The regulation of smooth muscle contraction and relaxation involves phosphorylation and dephosphorylation of regulatory proteins, particularly myosin. To elucidate the regulatory mechanisms, analyzing the phosphorylation signal transduction is crucial. Although a pharmacological approach with selective inhibitors is sensitive and a useful technique, it leads to speculation regarding a signaling pathway but does not provide direct evidence of changes at a molecular level. We developed a highly sensitive biochemical technique to analyze phosphorylation by adapting Phos-tag SDS-PAGE. With this technique, we successfully analyzed myosin light chain (LC20) phosphorylation in tiny renal afferent arterioles.
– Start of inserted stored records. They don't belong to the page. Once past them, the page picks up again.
(* ===== verification/RbTree.v ===== *)
(** * Red-black trees (kernel/lib/rbtree.c, rbtree.h): the code

    The tree as the code has it: nodes in memory at their addresses, with child
    pointers and the word [__rb_parent_color] that packs the parent pointer with the
    colour in bit 0, the root pointer, and the memory [aux] that the augment callbacks
    of a user work on.  Operations are programs of a small state monad; [None] is the
    dereference of a null or wild pointer, or fuel that runs out.

    The source writes the fix-ups and the rotation twice, once per direction; here a
    [dir] says which.  [__rb_rotate L] is [__rb_rotate_left].  The proofs are in
    RbSpec.v and RbProofs.v. *)

From stdpp Require Import base numbers list gmap.
From S2P Require Import Prelude.

Abbreviation RB_RED := 0.
Abbreviation RB_BLACK := 1.

Record rb_node := RbNode {
  __rb_parent_color : Z;
  rb_right : Z;
  rb_left : Z;
}.

Record rbst (A : Type) := RbSt {
  nodes : gmap Z rb_node;
  root : Z;
  aux : A;
}.
Arguments RbSt {A}.
Arguments nodes {A}.
Arguments root {A}.
Arguments aux {A}.

Definition rb_parent (n : rb_node) : Z := Z.land (__rb_parent_color n) (u64 (Z.lnot 3)).
Definition rb_color (n : rb_node) : Z := Z.land (__rb_parent_color n) 1.
Definition rb_is_red (n : rb_node) : bool := negb (ctrue (rb_color n)).
Definition rb_is_black (n : rb_node) : bool := ctrue (rb_color n).

Definition with_pc (w : Z) (n : rb_node) : rb_node := RbNode w (rb_right n) (rb_left n).

Inductive dir := L | R.
#[export] Instance dir_eq_dec : EqDecision dir.
Proof. solve_decision. Defined.

Definition opp (d : dir) : dir := match d with L => R | R => L end.
Definition kid (d : dir) (n : rb_node) : Z := match d with L => rb_left n | R => rb_right n end.
Definition with_kid (d : dir) (c : Z) (n : rb_node) : rb_node :=
  match d with
  | L => RbNode (__rb_parent_color n) (rb_right n) c
  | R => RbNode (__rb_parent_color n) c (rb_left n)
  end.

(** ** The monad *)

Definition M (A X : Type) : Type := rbst A -> option (X * rbst A).

Declare Scope rb_scope.
Delimit Scope rb_scope with rb.

Section Monad.
Context {A : Type}.

Definition ret {X} (x : X) : M A X := fun st => Some (x, st).
Definition bind {X Y} (m : M A X) (f : X -> M A Y) : M A Y :=
  fun st => match m st with Some (x, st) => f x st | None => None end.
Definition skip : M A unit := ret tt.

Definition get (a : Z) : M A rb_node :=
  fun st => match nodes st !! a with Some n => Some (n, st) | None => None end.
Definition upd (a : Z) (f : rb_node -> rb_node) : M A unit :=
  fun st => match nodes st !! a with
            | Some n => Some (tt, RbSt (<[a := f n]> (nodes st)) (root st) (aux st))
            | None => None
            end.
Definition get_root : M A Z := fun st => Some (root st, st).
Definition set_root (r : Z) : M A unit := fun st => Some (tt, RbSt (nodes st) r (aux st)).
End Monad.

Notation "x <- e ;; f" := (bind e (fun x => f))
  (at level 100, e at next level, f at level 200, right associativity) : rb_scope.
Notation "e ;;; f" := (bind e (fun _ => f)) (at level 100, f at level 200, right associativity) : rb_scope.
Open Scope rb_scope.

(** The callbacks of an augmented tree. *)
Record rb_augment_callbacks (A : Type) := RbAugment {
  aug_propagate : Z -> Z -> M A unit;
  aug_copy : Z -> Z -> M A unit;
  aug_rotate : Z -> Z -> M A unit;
}.
Arguments RbAugment {A}.
Arguments aug_propagate {A}.
Arguments aug_copy {A}.
Arguments aug_rotate {A}.

Section RbTree.
Context {A : Type}.
Variable aug : option (rb_augment_callbacks A).

Definition propagate (a stop : Z) : M A unit := match aug with Some cb => aug_propagate cb a stop | None => skip end.
Definition copy (a b : Z) : M A unit := match aug with Some cb => aug_copy cb a b | None => skip end.
Definition rotated (a b : Z) : M A unit := match aug with Some cb => aug_rotate cb a b | None => skip end.

(** ** Fields *)

Definition parent_of (a : Z) : M A Z := n <- get a ;; ret (rb_parent n).
Definition child (d : dir) (a : Z) : M A Z := n <- get a ;; ret (kid d n).
Definition set_child (d : dir) (a c : Z) : M A unit := upd a (with_kid d c).

Definition rb_set_parent (a p : Z) : M A unit :=
  upd a (fun n => with_pc (Z.lor (Z.land (__rb_parent_color n) 3) p) n).
Definition rb_set_parent_color (a p color : Z) : M A unit := upd a (fun n => with_pc (Z.lor p color) n).
Definition rb_set_black (a : Z) : M A unit := upd a (fun n => with_pc (Z.lor (__rb_parent_color n) RB_BLACK) n).
Definition rb_set_red (a : Z) : M A unit :=
  upd a (fun n => with_pc (Z.land (__rb_parent_color n) (u64 (Z.lnot 1))) n).

(** A NIL child counts as black. *)
Definition node_is_black (a : Z) : M A bool := if a =? 0 then ret true else n <- get a ;; ret (rb_is_black n).

Definition when (b : bool) (e : M A unit) : M A unit := if b then e else skip.
Definition nonnull (a : Z) : bool := negb (a =? 0).

(** Points the slot that holds [old] under [parent] (0: the root) at [newn]. *)
Definition relink (parent old newn : Z) : M A unit :=
  if nonnull parent then
    l <- child L parent ;;
    if l =? old then set_child L parent newn else set_child R parent newn
  else set_root newn.

(** ** Rotations *)

Definition __rb_rotate (d : dir) (node : Z) : M A unit :=
  pivot <- child (opp d) node ;;
  parent <- parent_of node ;;
  inner <- child d pivot ;;
  set_child (opp d) node inner ;;;
  when (nonnull inner) (rb_set_parent inner node) ;;;
  set_child d pivot node ;;;
  rb_set_parent node pivot ;;;
  rb_set_parent pivot parent ;;;
  relink parent node pivot ;;;
  rotated node pivot.

Definition __rb_rotate_left : Z -> M A unit := __rb_rotate L.
Definition __rb_rotate_right : Z -> M A unit := __rb_rotate R.

(** ** Insertion *)

(** Cases 2 and 3 of the fix-up, for a parent that is the [d] child of the grandparent. *)
Definition insert_rotate (d : dir) (node parent gparent : Z) : M A unit :=
  c <- child (opp d) parent ;;
  parent <- (if node =? c then __rb_rotate d parent ;;; ret node else ret parent) ;;
  rb_set_black parent ;;;
  rb_set_red gparent ;;;
  __rb_rotate (opp d) gparent.

Fixpoint insert_loop (fuel : nat) (node : Z) : M A unit :=
  match fuel with
  | O => fun _ => None
  | S fuel =>
    parent <- parent_of node ;;
    if parent =? 0 then rb_set_parent_color node 0 RB_BLACK
    else
      pn <- get parent ;;
      if rb_is_black pn then skip
      else
        gparent <- parent_of parent ;;
        gl <- child L gparent ;;
        let d := if parent =? gl then L else R in
        uncle <- child (opp d) gparent ;;
        ub <- node_is_black uncle ;;
        if negb ub then
          rb_set_black uncle ;;;
          rb_set_black parent ;;;
          rb_set_red gparent ;;;
          insert_loop fuel gparent
        else insert_rotate d node parent gparent
  end.

Definition __rb_insert (node : Z) : M A unit := fun st => insert_loop (S (size (nodes st))) node st.

Definition rb_link_node (node parent : Z) (slot : option dir) : M A unit :=
  upd node (fun _ => RbNode parent 0 0) ;;;
  match slot with Some d => set_child d parent node | None => set_root node end.

Definition rb_insert_augmented (node : Z) : M A unit :=
  p <- parent_of node ;;
  propagate p 0 ;;;
  __rb_insert node.

(** ** Deletion *)

Definition transplant (u v : Z) : M A unit :=
  up <- parent_of u ;;
  (if up =? 0 then set_root v
   else l <- child L up ;; if u =? l then set_child L up v else set_child R up v) ;;;
  when (nonnull v) (rb_set_parent v up).

(** Follows the [d] links to the end. *)
Fixpoint descend (d : dir) (fuel : nat) (n : Z) : M A Z :=
  match fuel with
  | O => fun _ => None
  | S fuel => c <- child d n ;; if nonnull c then descend d fuel c else ret n
  end.

Definition subtree_min (n : Z) : M A Z := fun st => descend L (S (size (nodes st))) n st.

(** The sibling [w] on the side opposite to the doubly black [d] child of [parent] is
    black and has a red child, which is brought to the far side of the new sibling. *)
Definition erase_straighten (d : dir) (parent w : Z) : M A Z :=
  far <- child (opp d) w ;;
  fb <- node_is_black far ;;
  if fb : bool then
    near <- child d w ;;
    when (nonnull near) (rb_set_black near) ;;;
    rb_set_red w ;;;
    __rb_rotate (opp d) w ;;;
    child (opp d) parent
  else ret w.

Definition erase_last (d : dir) (parent w : Z) : M A unit :=
  w <- erase_straighten d parent w ;;
  wn <- get w ;;
  pn <- get parent ;;
  rb_set_parent_color w (rb_parent wn) (rb_color pn) ;;;
  rb_set_black parent ;;;
  far <- child (opp d) w ;;
  when (nonnull far) (rb_set_black far) ;;;
  __rb_rotate d parent.

(** A red sibling becomes the grandparent, and the new sibling is black. *)
Definition erase_sibling (d : dir) (parent : Z) : M A Z :=
  w <- child (opp d) parent ;;
  wn <- get w ;;
  if rb_is_red wn then
    rb_set_black w ;;;
    rb_set_red parent ;;;
    __rb_rotate d parent ;;;
    child (opp d) parent
  else ret w.

Fixpoint erase_loop (fuel : nat) (x parent : Z) : M A Z :=
  match fuel with
  | O => fun _ => None
  | S fuel =>
    r <- get_root ;;
    xb <- (if x =? r then ret false else node_is_black x) ;;
    if negb xb then ret x
    else
      pl <- child L parent ;;
      let d := if x =? pl then L else R in
      w <- erase_sibling d parent ;;
      wl <- child L w ;;
      lb <- node_is_black wl ;;
      wr <- child R w ;;
      rb <- node_is_black wr ;;
      if lb && rb then
        rb_set_red w ;;;
        pp <- parent_of parent ;;
        erase_loop fuel parent pp
      else erase_last d parent w ;;; get_root
  end.

Definition __rb_erase_fixup (x parent : Z) : M A unit :=
  x <- (fun st => erase_loop (S (S (size (nodes st)))) x parent st) ;;
  when (nonnull x) (rb_set_black x).

(** [y], whose subtree hangs off its right link, takes the place and the colour of [z]. *)
Definition splice (z y : Z) : M A unit :=
  transplant z y ;;;
  zl <- child L z ;;
  set_child L y zl ;;;
  rb_set_parent zl y ;;;
  yn' <- get y ;;
  zn' <- get z ;;
  rb_set_parent_color y (rb_parent yn') (rb_color zn').

(** Takes the minimum [y] of the right subtree of [z] out of its place and gives it the
    rest of that subtree; answers the parent that [x] then has. *)
Definition pull_min (z y : Z) (yn : rb_node) : M A Z :=
  if rb_parent yn =? z then ret y
  else
    transplant y (rb_right yn) ;;;
    zr <- child R z ;;
    set_child R y zr ;;;
    rb_set_parent zr y ;;;
    ret (rb_parent yn).

(** Takes [z] out; answers [x], its parent, and whether a black node is missing there.  The
    lowest node whose subtree changed, [aug_from], is that parent in every case. *)
Definition erase_node (z : Z) : M A (Z * Z * bool) :=
  zn <- get z ;;
  if rb_left zn =? 0 then transplant z (rb_right zn) ;;; ret (rb_right zn, rb_parent zn, rb_is_black zn)
  else if rb_right zn =? 0 then transplant z (rb_left zn) ;;; ret (rb_left zn, rb_parent zn, rb_is_black zn)
  else
    y <- subtree_min (rb_right zn) ;;
    yn <- get y ;;
    x_parent <- pull_min z y yn ;;
    splice z y ;;;
    copy z y ;;;
    ret (rb_right yn, x_parent, rb_is_black yn).

Definition __rb_erase (z : Z) : M A unit :=
  r <- erase_node z ;;
  let '(x, x_parent, y_black) := r in
  let aug_from := x_parent in
  when (nonnull aug_from) (propagate aug_from 0) ;;;
  when y_black (__rb_erase_fixup x x_parent) ;;;
  when (nonnull aug_from) (propagate aug_from 0).

Definition rb_erase_augmented (z : Z) : M A unit := __rb_erase z.

(** ** Replacement *)

Definition rb_replace_node (victim newn : Z) : M A unit :=
  vn <- get victim ;;
  let parent := rb_parent vn in
  upd newn (fun _ => vn) ;;;
  when (nonnull (rb_left vn)) (rb_set_parent (rb_left vn) newn) ;;;
  when (nonnull (rb_right vn)) (rb_set_parent (rb_right vn) newn) ;;;
  if parent =? 0 then set_root newn
  else l <- child L parent ;; if victim =? l then set_child L parent newn else set_child R parent newn.

(** ** Iteration *)

Definition rb_end (d : dir) : M A Z :=
  r <- get_root ;; if r =? 0 then ret 0 else fun st => descend d (S (size (nodes st))) r st.
Definition rb_first : M A Z := rb_end L.
Definition rb_last : M A Z := rb_end R.

(** Climbs while the node is the [d] child of its parent. *)
Fixpoint climb (d : dir) (fuel : nat) (n : Z) : M A Z :=
  match fuel with
  | O => fun _ => None
  | S fuel =>
    p <- parent_of n ;;
    if p =? 0 then ret 0
    else c <- child d p ;; if n =? c then climb d fuel p else ret p
  end.

(** The neighbour on the side [d]. *)
Definition rb_step (d : dir) (node : Z) : M A Z :=
  n <- get node ;;
  if __rb_parent_color n =? node then ret 0
  else if nonnull (kid d n) then fun st => descend (opp d) (S (size (nodes st))) (kid d n) st
  else fun st => climb d (S (size (nodes st))) node st.
Definition rb_next : Z -> M A Z := rb_step R.
Definition rb_prev : Z -> M A Z := rb_step L.

(** ** The cached variant: every operation returns the new [rb_leftmost] *)

Definition rb_insert_augmented_cached (node : Z) (lm : Z) (leftmost : bool) : M A Z :=
  rb_insert_augmented node ;;; ret (if leftmost then node else lm).

Definition rb_erase_augmented_cached (node : Z) (lm : Z) : M A Z :=
  lm <- (if lm =? node then rb_next node else ret lm) ;;
  __rb_erase node ;;; ret lm.
End RbTree.

Definition rb_insert_color (node : Z) : M unit unit := __rb_insert None node.
Definition rb_erase (node : Z) : M unit unit := __rb_erase None node.

Definition rb_insert_color_cached (node : Z) (lm : Z) (leftmost : bool) : M unit Z :=
  __rb_insert None node ;;; ret (if leftmost then node else lm).
Definition rb_erase_cached (node : Z) (lm : Z) : M unit Z :=
  lm <- (if lm =? node then rb_next node else ret lm) ;;
  __rb_erase None node ;;; ret lm.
In the rat afferent arterioles, endothelin-1 (ET-1) induced diphosphorylation of LC20 at Ser19 and Thr18 as well as monophosphorylation at Ser19 via ETB receptor activation. Considering that LC20 diphosphorylation can decrease the rate of dephosphorylation and thus relaxation, we concluded that LC20 diphosphorylation contributes, at least in part, to the prolonged contraction induced by ET-1 in the renal afferent arteriole.